During the reopening of colleges in Wisconsin (USA), SARS-CoV-2 transmission increased among students with infection clusters concentrated in three institutions; the virus sequencing showed a rapid dissemination to the community (Richmond, et al., 2020). The congregation of students on and off campus helped to spread infection in a university in North Carolina (Wilson, et al., 2020) as the close contact of young people at the campus regardless of the fact that they are less susceptible can also facilitate the spread of infection to the university staff and their households. Cluster outbreaks and rapid dissemination are the two ways of transmission described in colleges and universities (Wilson, et al., 2020; Walke, et al., 2020). Here we identified three clusters, the largest among security staff in line with a higher number of epidemiological contacts due to their activities. The other two clusters corresponded to laboratory staff and postgrad student gatherings.
Different measures have been adopted at the university to avoid spreading of the infection in the campus including characterization of individuals, online biosafety basic training, and global screening using RT-qPCR for both symptomatic and asymptomatic employees. Also, mandatory university guidelines including daily symptoms check through a cellphone App (SeneCare), handwashing, use of face masks, physical distance, and gathering limitations have been implemented.
Our study had some limitations such as the number of samples, no comparison by serology with other viral antigens and the retrospective analysis of RT-qPCR data which did not include all the individuals.

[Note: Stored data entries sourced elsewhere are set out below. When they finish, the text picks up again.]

Definition validate_master_return_evidence (i : RebalanceExecutionIntent) (client_transaction_id : string)
    (binance_balance wallet_balance required_withdrawal : Z) : TRes unit :=
  ensure! bool_decide (ri_direction i = BinanceToWallet) else "rebalance master-return evidence belongs to the wrong direction"%string ;;
  ensure! str_eqb client_transaction_id (stale_master_return_client_id i) else "rebalance master-return client id is not deterministic"%string ;;
  ensure! (required_withdrawal <? ri_amount i)
          || (negb (ri_revalidation_start_balance i =? 0) && (ri_revalidation_start_balance i <=? wallet_balance))
    else "rebalance stale cancellation is still required by current balances"%string ;;
  let? total := or_err (checked_add 256 binance_balance wallet_balance) "rebalance stale-cancellation balance overflow"%string in
  ensure (negb (total =? 0)) "rebalance stale-cancellation balances are zero"%string.

Definition validate_hash_text (s : string) : TRes unit :=
  ensure ((str_len s =? 66) && starts_with s "0x" && bytes_all is_ascii_hexdigit (String.substring 2 64 s))
    "rebalance transaction hash is invalid"%string.

Section evidence.
Context `{EvmText} `{RebalanceCodec}.

Definition validate_progress_evidence (i : RebalanceExecutionIntent) (p : RebalanceExecutionProgress) : TRes unit :=
  match p with
  | BinanceTransferSubmitted id _ | BinanceTransferCompleted id _ => ensure (0 <? id) "rebalance Binance transfer id is zero"%string
  | BinanceWithdrawalSubmissionStarted mode _ queries =>
      ensure! one_of mode ["local_entity"; "standard"; "travel_rule"; "travel_rule_required_after_standard_-4104"; "travel_rule_ae_self_owned"]%string
        else "rebalance Binance withdrawal submission API mode is invalid"%string ;;
      ensure (queries <=? 1) "rebalance Binance withdrawal reconciliation query limit exceeded"%string
  | BinanceWithdrawalRetryAuthorized mode _ free locked _ =>
      ensure! one_of mode ["standard"; "travel_rule_ae_self_owned"]%string else "rebalance Binance withdrawal retry API mode is invalid"%string ;;
      ensure! ri_amount i <=? free else "rebalance Binance withdrawal retry did not preserve sufficient master inventory"%string ;;
      ensure (locked =? 0) "rebalance Binance withdrawal retry retained locked master inventory"%string
  | BinanceMasterReturnSubmissionStarted client b w r queries =>
      let? _ := validate_master_return_evidence i client b w r in
      ensure (queries <=? 1) "rebalance master-return reconciliation query limit exceeded"%string
  | BinanceMasterReturnSubmitted client id b w r =>
      let? _ := validate_master_return_evidence i client b w r in
      ensure (0 <? id) "rebalance master-return id is zero"%string
  | BinanceWithdrawalSubmitted reference _ =>
      ensure (negb (str_is_empty reference) && (str_len reference <=? 128)) "rebalance Binance withdrawal submission reference is invalid"%string
  | FundsOnBridge withdrawal_id transaction_id received =>
      ensure! negb (str_is_empty withdrawal_id) else "rebalance withdrawal id is empty"%string ;;
      let? _ := validate_hash_text transaction_id in
      ensure (negb (received =? 0) && (received <=? ri_amount i)) "rebalance bridge receipt amount is invalid"%string
  | ApprovalMined chain _ input =>
      ensure! 0 <? chain else "rebalance transaction chain id is zero"%string ;;
      ensure (input <=? ri_amount i) "rebalance approval input exceeds the operation amount"%string
  | DepositTransferMined chain _ => ensure (0 <? chain) "rebalance transaction chain id is zero"%string
  | DepositQuestionnaireSubmissionStarted chain _ deposit =>
      ensure! 0 <? chain else "rebalance transaction chain id is zero"%string ;;
      ensure (negb (str_is_empty deposit) && (str_len deposit <=? 128)) "rebalance deposit questionnaire id is invalid"%string
  | BridgeMined chain _ minimum _ =>
      ensure! 0 <? chain else "rebalance bridge origin chain is zero"%string ;;
      ensure (negb (minimum =? 0)) "rebalance bridge minimum output is zero"%string
  | BridgePrepared chain input target calldata hash minimum _ =>
      ensure! 0 <? chain else "rebalance bridge origin chain is zero"%string ;;
      ensure! negb (input =? 0) else "rebalance bridge input is zero"%string ;;
      ensure! negb (target =? 0) else "rebalance bridge target is zero"%string ;;
      ensure! negb (bool_decide (calldata = [])) else "rebalance bridge calldata is empty"%string ;;
      ensure! keccak256 calldata =? hash else "rebalance bridge calldata hash does not match"%string ;;
      ensure (negb (minimum =? 0) && (minimum <=? input)) "rebalance bridge minimum output is invalid"%string
  | AcrossFilled _ received => ensure (negb (received =? 0)) "rebalance Across receipt is zero"%string
  | BinanceCredited deposit credited =>
      ensure! negb (str_is_empty deposit) else "rebalance Binance deposit id is empty"%string ;;
      ensure (negb (credited =? 0)) "rebalance Binance credit is zero"%string
  | Completed b w =>
      let? total := or_err (checked_add 256 b w) "rebalance completed balance overflow"%string in
      ensure (negb (total =? 0)) "rebalance completed balances are zero"%string
  | CancelledStale id b w r =>
      let? _ := validate_master_return_evidence i (stale_master_return_client_id i) b w r in
      ensure (0 <? id) "rebalance cancelled-stale master-return id is zero"%string
  | IntentRecorded | Failed _ | Quarantined _ => Ok tt
  end.
(** ** Steps of the caller *)
(** The id the journal issues with a sequence number. *)
Definition issued_id (sequence : Z) (suffix : string) : string := "rebalance-" +:+ pretty (Z.to_N sequence) +:+ "-" +:+ suffix.
Definition issued (m : RebalanceMemory) : Prop :=
  forall id, is_Some (rm_operations m !! id) -> exists n suffix, 0 <= n < rm_next_sequence m /\ id = issued_id n suffix.

(** Why the program appends a snapshot: a transfer reserved while none is active,
    the next progress of the active one, or a reopened one while none is active. *)
Inductive guarded (m : RebalanceMemory) (o : RebalanceExecutionOperation) : Prop :=
  | guarded_reserve :
      active_operations m = [] -> rm_operations m !! operation_key o = None -> ro_progress o = IntentRecorded ->
      (exists suffix, operation_key o = issued_id (rm_next_sequence m) suffix) -> guarded m o
  | guarded_active previous :
      rm_operations m !! operation_key o = Some previous -> terminal (ro_progress previous) = false -> guarded m o
  | guarded_quarantine previous r before :
      active_operations m = [] -> rm_operations m !! operation_key o = Some previous -> ro_progress previous = Quarantined r ->
      rm_before_quarantine m !! operation_key o = Some before ->
      before = ro_progress o \/ before = IntentRecorded /\ (exists c h, ro_progress o = DepositTransferMined c h) \/
      (exists c h n b, before = BridgeMined c h n b) /\ (exists h a, ro_progress o = AcrossFilled h a) ->
      guarded m o
  | guarded_ownership previous :
      active_operations m = [] -> rm_operations m !! operation_key o = Some previous ->
      count_of (rm_ownership_reopens m) (operation_key o) < MAX_TRAVEL_RULE_OWNERSHIP_REJECTION_REOPENS ->
      retryable_travel_rule_ownership_reopen (ro_progress previous) (ro_progress o) = true -> guarded m o.

Definition rebalance_step (m m' : RebalanceMemory) : Prop := exists o, guarded m o /\ record_step o LiveAppend m m'.

(** *** One active transfer *)
Definition live (m : RebalanceMemory) (id : string) : Prop :=
  exists o, rm_operations m !! id = Some o /\ terminal (ro_progress o) = false.
Definition single (m : RebalanceMemory) : Prop := forall id1 id2, live m id1 -> live m id2 -> id1 = id2.

Lemma elem_of_active m o : o ∈ active_operations m <-> (exists id, rm_operations m !! id = Some o) /\ terminal (ro_progress o) = false.
Proof. unfold active_operations. rewrite list_elem_of_filter, elem_of_btree_values. naive_solver. Qed.

Lemma active_nil m : active_operations m = [] <-> forall id, ~ live m id.
Proof.
  split.
  - intros Ha id (o & Ho & Ht). apply (not_elem_of_nil o). rewrite <- Ha. apply elem_of_active. eauto.
  - intros Hn. destruct (active_operations m) as [|o l] eqn:Ea; [done|]. assert (He : o ∈ active_operations m) by (rewrite Ea; by left).
    apply elem_of_active in He as [[id Ho] Ht]. destruct (Hn id). by exists o.
Qed.

Lemma single_active m : memory_ok m -> single m <-> exists a, active_operation m = Ok a.
Proof.
  intros Hm. assert (Hnd : NoDup (active_operations m)) by (apply NoDup_filter, (btree_values_nodup operation_key), Hm).
  unfold active_operation. split.
  - intros Hs. destruct (active_operations m) as [|x l] eqn:Ea; [eauto|].
    assert (Hx : x ∈ active_operations m) by (rewrite Ea; by left).
    assert (El : x :: l = [x]); [|injection El as ->; eauto]. apply singleton_list; [done|by left|].
    intros y Hy. rewrite <- Ea in Hy. apply elem_of_active in Hx as [[i Hi] Hx]. apply elem_of_active in Hy as [[k Hk] Hy].
    assert (i = k) as -> by (apply Hs; by eexists). congruence.
  - intros [a Ha] i k (x & Hi & Hx) (y & Hk & Hy).
    assert (Ex : x ∈ active_operations m) by (apply elem_of_active; eauto). assert (Ey : y ∈ active_operations m) by (apply elem_of_active; eauto).
    destruct (active_operations m) as [|z [|z' l]]; [by apply not_elem_of_nil in Ex| |done].
    apply list_elem_of_singleton in Ex as ->. apply list_elem_of_singleton in Ey as ->.
    rewrite <- (mk_keyed _ Hm _ _ Hi). by rewrite <- (mk_keyed _ Hm _ _ Hk).
Qed.

Lemma active_at m o : memory_ok m -> active_operation m = Ok (Some o) ->
  rm_operations m !! operation_key o = Some o /\ terminal (ro_progress o) = false.
Proof.
  intros Hm Ha. assert (He : o ∈ active_operations m).
  { unfold active_operation in Ha. destruct (active_operations m) as [|x [|]]; try done. injection Ha as ->. by left. }
  apply elem_of_active in He as [[id Ho] Ht]. by rewrite (mk_keyed _ Hm _ _ Ho).
Qed.
Lemma active_none m : active_operation m = Ok None -> active_operations m = [].
Proof. unfold active_operation. by destruct (active_operations m) as [|x [|]]. Qed.

Lemma step_operations o m m' origin : record_step o origin m m' -> rm_operations m' = <[operation_key o := o]> (rm_operations m).
Proof. intros [Ha _ _ _ _]. by apply rebalance_snapshot_inv in Ha as (_ & Ha & _). Qed.

Lemma single_step m m' : single m -> rebalance_step m m' -> single m'.
Proof.
  intros Hs (o & Hg & Hr). apply step_operations in Hr as E.
  assert (Hothers : forall id, live m' id -> id <> operation_key o -> live m id).
  { intros id (x & Hx & Ht) Hne. rewrite E, lookup_insert_ne in Hx by done. by exists x. }
  assert (Hall : forall id, live m id -> id = operation_key o).
  { intros id Hid. destruct Hg as [Ha _ _ _|p Hp Ht|p r b Ha _ _ _ _|p Ha _ _ _]; try (rewrite active_nil in Ha; by destruct (Ha id)).
    apply Hs; [done|by exists p]. }
  intros i k Hi Hk. destruct (decide (i = operation_key o)) as [->|Hi'], (decide (k = operation_key o)) as [->|Hk']; try done.
  - symmetry. by apply Hall, Hothers.
  - by apply Hall, Hothers.
  - apply Hs; by apply Hothers.
Qed.

(** *** Issued ids *)
Lemma digit_char d : (d < 10)%N -> is_ascii_digit (pretty_N_char d) = true.
Proof.
  intros Hd. assert (Hall : forallb (fun k => is_ascii_digit (pretty_N_char (N.of_nat k))) (seq 0 10) = true) by (vm_compute; reflexivity).
  rewrite forallb_forall in Hall. specialize (Hall (N.to_nat d)). rewrite N2Nat.id in Hall. apply Hall, in_seq. lia.
Qed.
Lemma pretty_go_digits x s : bytes_all is_ascii_digit s = true -> bytes_all is_ascii_digit (pretty_N_go x s) = true.
Proof.
  revert s. induction (N.lt_wf_0 x) as [x _ IH]; intros s Hs. destruct (decide (x = 0)%N) as [->|Hx]; [by rewrite pretty_N_go_0|].
  rewrite pretty_N_go_step by lia. apply IH; [by apply N.div_lt; lia|].
  change (bytes_all is_ascii_digit (String ?c ?t)) with (is_ascii_digit c && bytes_all is_ascii_digit t). rewrite Hs, andb_true_r.
  apply digit_char, N.mod_lt. done.
Qed.
Lemma pretty_digits n : bytes_all is_ascii_digit (pretty (n : N)) = true.
Proof. unfold pretty, pretty_N. case_decide; [done|]. by apply pretty_go_digits. Qed.

Lemma digits_dash a b s t :
  bytes_all is_ascii_digit a = true -> bytes_all is_ascii_digit b = true -> a +:+ "-" +:+ s = b +:+ "-" +:+ t -> a = b.
Proof.
  revert b. induction a as [|c a IH]; intros [|d b] Ha Hb E; simpl in *; try done.
  - injection E as <- _. done.
  - injection E as -> _. done.
  - injection E as -> E. bool_prop. f_equal. by apply IH.
Qed.
Lemma issued_inj n k s t : 0 <= n -> 0 <= k -> issued_id n s = issued_id k t -> n = k.
Proof.
  intros Hn Hk E. unfold issued_id in E. simpl in E. injection E as E.
  apply digits_dash in E; [|apply pretty_digits|apply pretty_digits]. apply (inj pretty) in E. lia.
Qed.

Lemma issued_fresh m suffix : memory_ok m -> issued m -> rm_operations m !! issued_id (rm_next_sequence m) suffix = None.
Proof.
  intros Hm Hi. destruct (rm_operations m !! _) eqn:E; [|done]. destruct (Hi (issued_id (rm_next_sequence m) suffix)) as (n & s & Hn & En); [by eexists|].
  apply issued_inj in En; [lia|apply Hm|lia].
Qed.

Lemma issued_step m m' : memory_ok m -> issued m -> rebalance_step m m' -> issued m'.
Proof.
  intros Hm Hi (o & Hg & Hs) id Hid. pose proof (mk_sequence _ Hm) as Hq. destruct (st_sequence _ _ _ _ Hs) as [Hn _].
  rewrite (step_operations _ _ _ _ Hs) in Hid. destruct (decide (id = operation_key o)) as [->|Hne].
  - destruct Hg as [_ _ _ [suffix ->]|p Hp _|p r b _ Hp _ _ _|p _ Hp _ _]; [exists (rm_next_sequence m), suffix; split; [lia|done]|..];
      (destruct (Hi (operation_key o)) as (n & s & Hb & E); [by eexists|]; exists n, s; split; [lia|done]).
  - rewrite lookup_insert_ne in Hid by done. destruct (Hi id Hid) as (n & s & Hb & E). exists n, s. split; [lia|done].
Qed.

Our data suggests that a very low percentage of the individuals has been infected despite the use of public transportation and daily commuting between the city boroughs with higher prevalence of infection. Although this is a descriptive study, we found a high percentage of asypmtomatic individuals and detected clusters that indirectly helped to take some control measurements. Seroprevalence studies could help better understand the dynamics of virus transmission in university populations, a subgroup of the broader general community similar to others such as commercial or industrial population subsets.